*** Opening RECORDS SHOWN ***
(* ===== verification/Grep.v ===== *)
(** * The grep of the user programs (grep.c)

    C strings are lists of characters without the terminator.  The loop over the
    input buffer is modelled with the chunks that [read] returns.  The matcher
    of Kernighan and Pike is proved against the language a pattern denotes, and
    the loop against the lines of the input. *)

From S2P Require Import Prelude CString Console Ulib.

(** ** The matcher *)

Definition caret : Z := chr "^".
Definition dollar : Z := chr "$".
Definition dot : Z := chr ".".
Definition star : Z := chr "*".

(** matchhere: search for [re] at beginning of [text]; the inner loop is
    matchstar: search for [c*re]. *)
Fixpoint matchhere (re text : list Z) : bool :=
  match re with
  | [] => true
  | c :: re1 =>
      match re1 with
      | s :: re2 =>
          if s =? star then
            (fix matchstar (text : list Z) : bool :=
               if matchhere re2 text then true
               else match text with
                    | [] => false
                    | t :: text' => if (t =? c) || (c =? dot) then matchstar text' else false
                    end) text
          else match text with
               | [] => false
               | t :: text' => if (c =? dot) || (c =? t) then matchhere re1 text' else false
               end
      | [] =>
          if c =? dollar then match text with [] => true | _ => false end
          else match text with
               | [] => false
               | t :: text' => if (c =? dot) || (c =? t) then matchhere re1 text' else false
               end
      end
  end.

(** The loop of match over the suffixes of the text. *)
Fixpoint match_loop (re text : list Z) : bool :=
  if matchhere re text then true
  else match text with
       | [] => false
       | _ :: text' => match_loop re text'
       end.

Definition match_ (re text : list Z) : bool :=
  match re with
  | c :: re' => if c =? caret then matchhere re' text else match_loop re text
  | [] => match_loop re text
  end.

(** ** The buffer loop *)

(** [strchr(p, '\n')], which gives up at a null byte: the line and the bytes
    after its newline. *)
Fixpoint next_line (p : list Z) : option (list Z * list Z) :=
  match p with
  | [] => None
  | c :: p' =>
      if c =? 0 then None
      else if c =? 10 then Some ([], p')
      else match next_line p' with
           | Some (l, r) => Some (c :: l, r)
           | None => None
           end
  end.

Section grep.
Context {W : Type} {IO : Io W}.

(** [while((q = strchr(p, '\n')) != 0)]: the bytes left at [p].  There are at
    most as many lines as bytes. *)
Fixpoint grep_lines (k : nat) (pattern p : list Z) : M W (list Z) :=
  match next_line p with
  | None => ret p
  | Some (l, r) =>
      match k with
      | O => undef "grep: loop bound"
      | S k' =>
          when (match_ pattern l) (io_write 1 (l ++ [10]) ;; ret tt) ;;
          grep_lines k' pattern r
      end
  end.

(** [while((n = read(fd, buf+m, sizeof(buf)-m-1)) > 0)], with [buf] the [m]
    bytes kept; [k] bounds the number of reads. *)
Fixpoint grep_loop (k : nat) (pattern : list Z) (fd : Z) (buf : list Z) : M W unit :=
  match k with
  | O => undef "grep: loop bound"
  | S k' =>
      nb <- io_read fd (1024 - length buf - 1) ;;
      let '(n, bs) := nb in
      if n <=? 0 then ret tt
      else
        let buf := buf ++ bs in
        p <- grep_lines (length buf) pattern buf ;;
        grep_loop k' pattern fd (if (length p =? length buf)%nat then [] else p)
  end.

Definition grep (k : nat) (pattern : list Z) (fd : Z) : M W unit := grep_loop k pattern fd [].

(** The files of the command line. *)
Fixpoint grep_files (k : nat) (pattern : list Z) (files : list (list Z)) : M W unit :=
  match files with
  | [] => ret tt
  | f :: files' =>
      fd <- io_open f 0 0 ;;
      if fd <? 0 then uprintf 1 (bytes "grep: cannot open %s" ++ [10]) [PStr (Some f)]
      else
        grep k pattern fd ;;
        io_close fd ;;
        grep_files k pattern files'
  end.

(** [argv] without the program name. *)
Definition grep_main (k : nat) (argv : list (list Z)) : M W unit :=
  match argv with
  | [] => uprintf 2 (bytes "usage: grep pattern [file ...]" ++ [10]) []
  | [pattern] => grep k pattern 0
  | pattern :: files => grep_files k pattern files
  end.

End grep.

(** * What grep matches and prints

    The language of a pattern, the proof that the matcher decides it, and what
    [grep] writes for a file. *)

(** ** The language of a pattern *)

Inductive item := One (c : Z) | Many (c : Z).

(** The items of a pattern, and whether it ends with a dollar sign. *)
Fixpoint parse_re (re : list Z) : list item * bool :=
  match re with
  | [] => ([], false)
  | c :: re1 =>
      match re1 with
      | s :: re2 =>
          if s =? star then let '(l, e) := parse_re re2 in (Many c :: l, e)
          else let '(l, e) := parse_re re1 in (One c :: l, e)
      | [] => if c =? dollar then ([], true) else ([One c], false)
      end
  end.

Definition fits (c t : Z) : Prop := c = dot \/ c = t.

Inductive lang : list item -> list Z -> Prop :=
| lang_nil : lang [] []
| lang_one c t l w : fits c t -> lang l w -> lang (One c :: l) (t :: w)
| lang_none c l w : lang l w -> lang (Many c :: l) w
| lang_more c t l w : fits c t -> lang (Many c :: l) w -> lang (Many c :: l) (t :: w).

(** A prefix of the text is in the language; all of it, for an anchored
    pattern. *)
Definition matches_here (re text : list Z) : Prop :=
  exists w rest, text = w ++ rest /\ lang (parse_re re).1 w /\ ((parse_re re).2 = true -> rest = []).

Lemma fits_dec c t : (c =? dot) || (c =? t) = true <-> fits c t.
Proof. unfold fits. rewrite orb_true_iff, !Z.eqb_eq. done. Qed.

(** Induction that also gives the hypothesis for the tail of the tail. *)
Lemma list_ind2 (P : list Z -> Prop) : P [] -> (forall c, P [c]) -> (forall c d l, P (d :: l) -> P l -> P (c :: d :: l)) ->
  forall l, P l.
Proof.
  intros H0 H1 H2. assert (forall l, P l /\ forall c, P (c :: l)) as H; [|intros l; apply H].
  induction l as [|d l [IH1 IH2]]; [auto|]. split; [apply IH2|]. intros c. by apply H2.
Qed.

(** The pattern [c*re] against the text. *)
Lemma matchstar_spec c re : (forall text, matchhere re text = true <-> matches_here re text) -> forall text,
  (fix matchstar (text : list Z) : bool :=
     if matchhere re text then true
     else match text with
          | [] => false
          | t :: text' => if (t =? c) || (c =? dot) then matchstar text' else false
          end) text = true <->
  exists w rest, text = w ++ rest /\ lang (Many c :: (parse_re re).1) w /\ ((parse_re re).2 = true -> rest = []).
Proof.
  intros Hre. induction text as [|t text IH]; pose proof (Hre []) as Hn; [|pose proof (Hre (t :: text)) as Ht].
  - destruct (matchhere re []); (split; [|try done]).
    + intros _. destruct (proj1 Hn eq_refl) as (w & rest & E & Hw & He). exists w, rest. auto using lang_none.
    + done.
    + intros (w & rest & E & Hw & He). symmetry in E. apply app_eq_nil in E as [-> ->]. inversion Hw; subst.
      apply Hn. by exists [], [].
  - destruct (matchhere re (t :: text)); (split; [|try done]).
    + intros _. destruct (proj1 Ht eq_refl) as (w & rest & E & Hw & He). exists w, rest. auto using lang_none.
    + destruct ((t =? c) || (c =? dot)) eqn:Ef; [|done]. intros (w & rest & -> & Hw & He)%IH.
      exists (t :: w), rest. split; [done|]. split; [|done]. apply lang_more; [|done].
      apply fits_dec. by rewrite orb_comm, Z.eqb_sym.
    + intros (w & rest & E & Hw & He). inversion Hw as [| |c' l w' Hl|c' t' l w' Hf Hl]; subst.
      * exfalso. assert (false = true) by (apply Ht; by exists w, rest). done.
      * injection E as -> ->. apply fits_dec in Hf. rewrite orb_comm, (Z.eqb_sym c t') in Hf. rewrite Hf. apply IH. by exists w', rest.
Qed.

(** A pattern that starts with a plain character. *)
Lemma match_one_spec c re : (forall text, matchhere re text = true <-> matches_here re text) -> forall text,
  match text with
  | [] => false
  | t :: text' => if (c =? dot) || (c =? t) then matchhere re text' else false
  end = true <->
  exists w rest, text = w ++ rest /\ lang (One c :: (parse_re re).1) w /\ ((parse_re re).2 = true -> rest = []).
Proof.
  intros Hre text. split.
  - destruct text as [|t text]; [done|]. destruct ((c =? dot) || (c =? t)) eqn:Ef; [|done].
    intros (w & rest & -> & Hw & He)%Hre. exists (t :: w), rest. split; [done|]. split; [|done].
    apply lang_one; [by apply fits_dec|done].
  - intros (w & rest & -> & Hw & He). inversion Hw as [|c' t l w' Hf Hl| |]; subst. cbn [app].
    apply fits_dec in Hf. rewrite Hf. apply Hre. by exists w', rest.
Qed.

Lemma matchhere_spec re : forall text, matchhere re text = true <-> matches_here re text.
Proof.
  induction re as [|c|c s re IH1 IH2] using list_ind2; intros text.
  - split; [|done]. intros _. exists [], text. split; [done|]. split; [constructor|done].
  - unfold matches_here. cbn [matchhere parse_re]. destruct (c =? dollar); cbn [fst snd].
    + split.
      * destruct text; [|done]. intros _. exists [], []. split; [done|]. split; [constructor|done].
      * intros (w & rest & -> & Hw & He). rewrite He by done. by inversion Hw; subst.
    + apply (match_one_spec c []). intros t. split; [|done]. intros _. exists [], t. split; [done|]. split; [constructor|done].
  - unfold matches_here. change (parse_re (c :: s :: re)) with
      (if s =? star then let '(l, e) := parse_re re in (Many c :: l, e)
       else let '(l, e) := parse_re (s :: re) in (One c :: l, e)).
    destruct (s =? star) eqn:Es.
    + pose proof (matchstar_spec c re IH2 text) as H. destruct (parse_re re) as [l e]. cbn [fst snd] in *.
      rewrite <- H. cbn [matchhere]. by rewrite Es.
    + pose proof (match_one_spec c (s :: re) IH1 text) as H. destruct (parse_re (s :: re)) as [l e]. cbn [fst snd] in *.
      rewrite <- H. change (matchhere (c :: s :: re) text) with
        (if s =? star then (fix matchstar (text : list Z) : bool :=
           if matchhere re text then true
           else match text with
                | [] => false
                | t :: text' => if (t =? c) || (c =? dot) then matchstar text' else false
                end) text
         else match text with
              | [] => false
              | t :: text' => if (c =? dot) || (c =? t) then matchhere (s :: re) text' else false
              end). by rewrite Es.
Qed.

(** ** match *)

(** A caret anchors the pattern at the beginning of the text; otherwise it may
    match anywhere. *)
Definition matches (re text : list Z) : Prop :=
  match re with
  | c :: re' => if c =? caret then matches_here re' text else exists u v, text = u ++ v /\ matches_here re v
  | [] => exists u v, text = u ++ v /\ matches_here re v
  end.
*** Closing RECORDS SHOWN ***
EXERCISE REQUIREMENTS - Which lines belong in the answer? Exactly those from the first line of the entries through the line holding "of Kernighan and", inclusive, copied unchanged.

EXERCISE OUTPUT -
(* ===== verification/Grep.v ===== *)
(** * The grep of the user programs (grep.c)

    C strings are lists of characters without the terminator.  The loop over the
    input buffer is modelled with the chunks that [read] returns.  The matcher
    of Kernighan and Pike is proved against the language a pattern denotes, and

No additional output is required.